LADY KIRSTEN. You will marry her! Well and good; then am I no longer a mother to you!

OLAF. You will cause me great sorrow, although it is now long since that you were a real mother to me. You used me merely to build aloft your own pride, and I was weak and acquiesced. But now have I won power and will; now I stand firmly on my own feet and lay the foundation of my own happiness!

LADY KIRSTEN. But do you stop to consider—

OLAF. Nothing will I now consider,—I know what I want. Now first I understand my strange dream. It was prophesied of me that I was to find the fairest of flowers,—that I was to tear it asunder and strew it to all the winds. O, thus it has happened! A woman's heart is the fairest flower in the world; all its rich and golden leaves I have torn asunder and scattered to the winds. But be of good cheer, my Alfhild! Many a seed has gone too, and sorrow has ripened it, and from it shall grow a rich life for us here in the valley; for here shall we live and be happy!

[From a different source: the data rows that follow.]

(** * The log store of [utility/logger.js]

    A shallow embedding of the [Logger] class: the entry formatter, the two
    date regular expressions, the query filter, the retention compaction and
    the promise chain that serialises every operation on the backing file.

    JavaScript strings are modelled as [string] (the log file is ASCII text
    written by the logger itself), JavaScript integers as [Z]. *)

From Stdlib Require Import ZArith List String Ascii Bool Lia.
From Stdlib Require Import Numbers.DecimalString.
Import ListNotations.

Local Open Scope string_scope.
Local Open Scope Z_scope.
Local Open Scope list_scope.

(* ================================================================= *)
(** ** JavaScript string primitives used by the logger *)

Module JsString.

(** The line feed, written ["\n"] in the source. *)
Definition LF : ascii := ascii_of_nat 10.

Definition nl : string := String LF EmptyString.

(** [s.split(sep)] for a one-character separator: the pieces between the
    separators, empty pieces included (["a\n".split("\n")] is [["a"; ""]]). *)
Fixpoint split (sep : ascii) (s : string) : list string :=
  match s with
  | EmptyString => [EmptyString]
  | String c s' =>
      if Ascii.eqb c sep then EmptyString :: split sep s'
      else match split sep s' with
           | [] => [String c EmptyString]
           | x :: xs => String c x :: xs
           end
  end.

(** [arr.join(sep)]. *)
Fixpoint join (sep : string) (l : list string) : string :=
  match l with
  | [] => EmptyString
  | [x] => x
  | x :: xs => (x ++ sep ++ join sep xs)%string
  end.

(** [s.includes(sub)]: [sub] occurs somewhere in [s]. *)
Fixpoint includes (s sub : string) : bool :=
  String.prefix sub s ||
  match s with
  | EmptyString => false
  | String _ s' => includes s' sub
  end.

(** Truthiness of a string: only the empty string is falsy. *)
Definition nonempty (s : string) : bool :=
  match s with
  | EmptyString => false
  | String _ _ => true
  end.

(** Truthiness of an argument that is either [null] or a string. *)
Definition truthy (o : option string) : bool :=
  match o with
  | None => false
  | Some s => nonempty s
  end.

(** [String(n)] for an integer [n]. *)
Definition ToString (n : Z) : string := NilZero.string_of_int (Z.to_int n).

Definition is_digit (c : ascii) : bool :=
  let n := nat_of_ascii c in (Nat.leb 48 n && Nat.leb n 57)%bool.

(** [Number(s)] for a string of decimal digits, as the captures of the
    date expression are. *)
Definition ToNumber (s : string) : Z :=
  List.fold_left
    (fun acc c => 10 * acc + (Z.of_nat (nat_of_ascii c) - 48))
    (list_ascii_of_string s) 0.

(** No line feed occurs in [s]. *)
Fixpoint one_line (s : string) : bool :=
  match s with
  | EmptyString => true
  | String c s' => negb (Ascii.eqb c LF) && one_line s'
  end.

End JsString.

(* ================================================================= *)
(** ** Regular expressions

    The fragment of ECMAScript regular expressions the logger builds: an
    expression anchored at the start of the input, made of character
    classes, literals, greedy bounded repetition of a class, greedy
    optional parts and capturing groups.  The matcher is the backtracking
    one of the language: alternatives are tried in priority order and the
    first complete match wins. *)

Module RegExp.

Inductive regex : Type :=
| Chr (p : ascii -> bool)                 (* one character of a class *)
| Lit (s : string)                        (* literal text *)
| Rep (p : ascii -> bool) (lo hi : nat)   (* p{lo,hi}, greedy *)
| Cat (r1 r2 : regex)
| Opt (r : regex)                         (* (?:r)?, greedy *)
| Grp (i : nat) (r : regex).              (* i-th capturing group *)

(** Captures: group number and captured text, latest first. *)
Definition captures : Type := list (nat * string).

Fixpoint capture (i : nat) (c : captures) : option string :=
  match c with
  | [] => None
  | (j, s) :: c' => if Nat.eqb i j then Some s else capture i c'
  end.

(** Strip the literal [l] from the front of [s]. *)
Fixpoint strip (l s : string) : option string :=
  match l, s with
  | EmptyString, _ => Some s
  | String a l', String b s' => if Ascii.eqb a b then strip l' s' else None
  | String _ _, EmptyString => None
  end.

Section Matcher.
Context {R : Type}.

(** A continuation receives the text matched so far by the current
    sub-expression, the rest of the input and the captures. *)
Definition cont : Type := string -> string -> captures -> option R.

Definition or_else (a : option R) (b : option R) : option R :=
  match a with
  | Some x => Some x
  | None => b
  end.

(** [p{lo,hi}]: take one more character when allowed, and fall back to
    stopping here when the rest does not match. *)
Fixpoint rep (p : ascii -> bool) (lo hi : nat) (acc s : string)
  (caps : captures) (k : cont) : option R :=
  let stop := match lo with O => k acc s caps | S _ => None end in
  match hi with
  | O => stop
  | S hi' =>
      match s with
      | String c s' =>
          if p c
          then or_else
                 (rep p (Nat.pred lo) hi' (acc ++ String c EmptyString)%string s' caps k)
                 stop
          else stop
      | EmptyString => stop
      end
  end.

Fixpoint backtrack (r : regex) (s : string) (caps : captures) (k : cont) : option R :=
  match r with
  | Chr p =>
      match s with
      | String c s' => if p c then k (String c EmptyString) s' caps else None
      | EmptyString => None
      end
  | Lit l =>
      match strip l s with
      | Some s' => k l s' caps
      | None => None
      end
  | Rep p lo hi => rep p lo hi EmptyString s caps k
  | Cat r1 r2 =>
      backtrack r1 s caps (fun t1 s1 c1 =>
      backtrack r2 s1 c1 (fun t2 s2 c2 => k (t1 ++ t2)%string s2 c2))
  | Opt r' =>
      or_else (backtrack r' s caps k) (k EmptyString s caps)
  | Grp i r' =>
      backtrack r' s caps (fun t s' c' => k t s' ((i, t) :: c'))
  end.

End Matcher.

(** [str.match(re)] for an expression that starts with [^] and has no
    global flag: [None] is [null], otherwise the whole match and the
    captures. *)
Definition exec (r : regex) (s : string) : option (string * captures) :=
  backtrack r s [] (fun t _ c => Some (t, c)).

(** [re.test(str)]. *)
Definition test (r : regex) (s : string) : bool :=
  match exec r s with
  | Some _ => true
  | None => false
  end.

(** The classes [\d], [\s] and [.]. *)
Definition digit : ascii -> bool := JsString.is_digit.

Definition space (c : ascii) : bool :=
  let n := nat_of_ascii c in
  ((Nat.leb 9 n && Nat.leb n 13) || Nat.eqb n 32 || Nat.eqb n 160)%bool.

Definition any (c : ascii) : bool :=
  let n := nat_of_ascii c in negb (Nat.eqb n 10 || Nat.eqb n 13)%bool.

Definition cat_all (l : list regex) : regex :=
  List.fold_right Cat (Lit EmptyString) l.

End RegExp.

(* ================================================================= *)
(** ** Dates

    What the logger uses of [Date]: the local-time getters read by
    [#format], and the time value of [new Date(y, m, d, h, mi, s, ms)]
    computed as in ECMA-262 (MakeDay, MakeTime, MakeDate, UTC).  The
    offset of the host's time zone is a parameter. *)

Module JsDate.

(** A [Date] object seen through its local-time getters. *)
Record DateObj : Type := {
  getFullYear : Z;
  getMonth : Z;          (* 0 .. 11 *)
  getDate : Z;           (* 1 .. 31 *)
  getHours : Z;
  getMinutes : Z;
  getSeconds : Z;
  getMilliseconds : Z
}.

Definition msPerDay : Z := 86400000.

Definition DayFromYear (y : Z) : Z :=
  365 * (y - 1970) + (y - 1969) / 4 - (y - 1901) / 100 + (y - 1601) / 400.

Definition InLeapYear (y : Z) : bool :=
  ((y mod 4 =? 0) && (negb (y mod 100 =? 0) || (y mod 400 =? 0)))%bool.

(** Days from the start of the year to the start of month [m] (0-based). *)
Definition DayWithinYear (m : Z) (leap : bool) : Z :=
  let l := if leap then 1 else 0 in
  match m with
  | 0 => 0
  | 1 => 31
  | 2 => 59 + l
  | 3 => 90 + l
  | 4 => 120 + l
  | 5 => 151 + l
  | 6 => 181 + l
  | 7 => 212 + l
  | 8 => 243 + l
  | 9 => 273 + l
  | 10 => 304 + l
  | _ => 334 + l
  end.

Definition MakeDay (year month date : Z) : Z :=
  let ym := year + month / 12 in
  let mn := month mod 12 in
  DayFromYear ym + DayWithinYear mn (InLeapYear ym) + date - 1.

Definition MakeTime (hour min sec ms : Z) : Z :=
  hour * 3600000 + min * 60000 + sec * 1000 + ms.

Definition MakeDate (day time : Z) : Z := day * msPerDay + time.

(** [UTC(t)]: the local time value [t] as a UTC time value. *)
Definition UTC (LocalTZA : Z -> Z) (t : Z) : Z := t - LocalTZA t.

(** [new Date(year, month, date, hours, minutes, seconds, ms).getTime()].
    A year from 0 to 99 stands for 1900 + year.  The fields the logger
    passes have at most four digits, so the value is far inside the range
    where TimeClip is the identity. *)
Definition getTime (LocalTZA : Z -> Z)
  (year month date hours minutes seconds ms : Z) : Z :=
  let yr := if ((0 <=? year) && (year <=? 99))%bool then 1900 + year else year in
  UTC LocalTZA (MakeDate (MakeDay yr month date) (MakeTime hours minutes seconds ms)).

End JsDate.

(* ================================================================= *)
(** ** The backing file

    The state of the one path the logger owns, and [readFile] and
    [writeFile] of [fs/promises] on it.  An operation fails when the file
    is missing, exists already (exclusive flags) or lacks the permission;
    a failed operation leaves the file as it was. *)

Module Fs.

Inductive errno : Type := ENOENT | EEXIST | EACCES | EINVAL.

Record file : Type := {
  data : string;
  readable : bool;
  writable : bool
}.

(** [None]: no file at the path. *)
Definition disk : Type := option file.

Definition create (text : string) : file :=
  {| data := text; readable := true; writable := true |}.

Definition readFile (d : disk) : string + errno :=
  match d with
  | None => inr ENOENT
  | Some f => if readable f then inl (data f) else inr EACCES
  end.

(** The four flags the constructor accepts: ['a'] appends, ['w'] truncates,
    and the ['x'] variants fail when the path exists. *)
Definition writeFile (d : disk) (text : string) (flag : string) : disk + errno :=
  match d with
  | None =>
      if (String.eqb flag "a" || String.eqb flag "ax" ||
          String.eqb flag "w" || String.eqb flag "wx")%bool
      then inl (Some (create text))
      else inr EINVAL
  | Some f =>
      if String.eqb flag "a" then
        if writable f
        then inl (Some {| data := (data f ++ text)%string;
                          readable := readable f; writable := writable f |})
        else inr EACCES
      else if String.eqb flag "w" then
        if writable f
        then inl (Some {| data := text;
                          readable := readable f; writable := writable f |})
        else inr EACCES
      else if (String.eqb flag "ax" || String.eqb flag "wx")%bool then inr EEXIST
      else inr EINVAL
  end.

End Fs.

(* ================================================================= *)
(** ** Values, async functions and promises *)

Module Js.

ALFHILD. O, now I am happy as in the first hour we met.

LADY KIRSTEN. [Aside.] Ingeborg is gone; this rich valley belongs to Alfhild,—no one else has a claim to it—

LADY KIRSTEN. [Aloud.] Well, Olaf! I shall not stand in the way of your happiness. If you think you will find it in this way, then—well, then you have my consent!

OLAF. Thanks, mother, thanks! Now I lack nothing more!

ALFHILD. [To LADY KIRSTEN.] And me you forgive all my sin?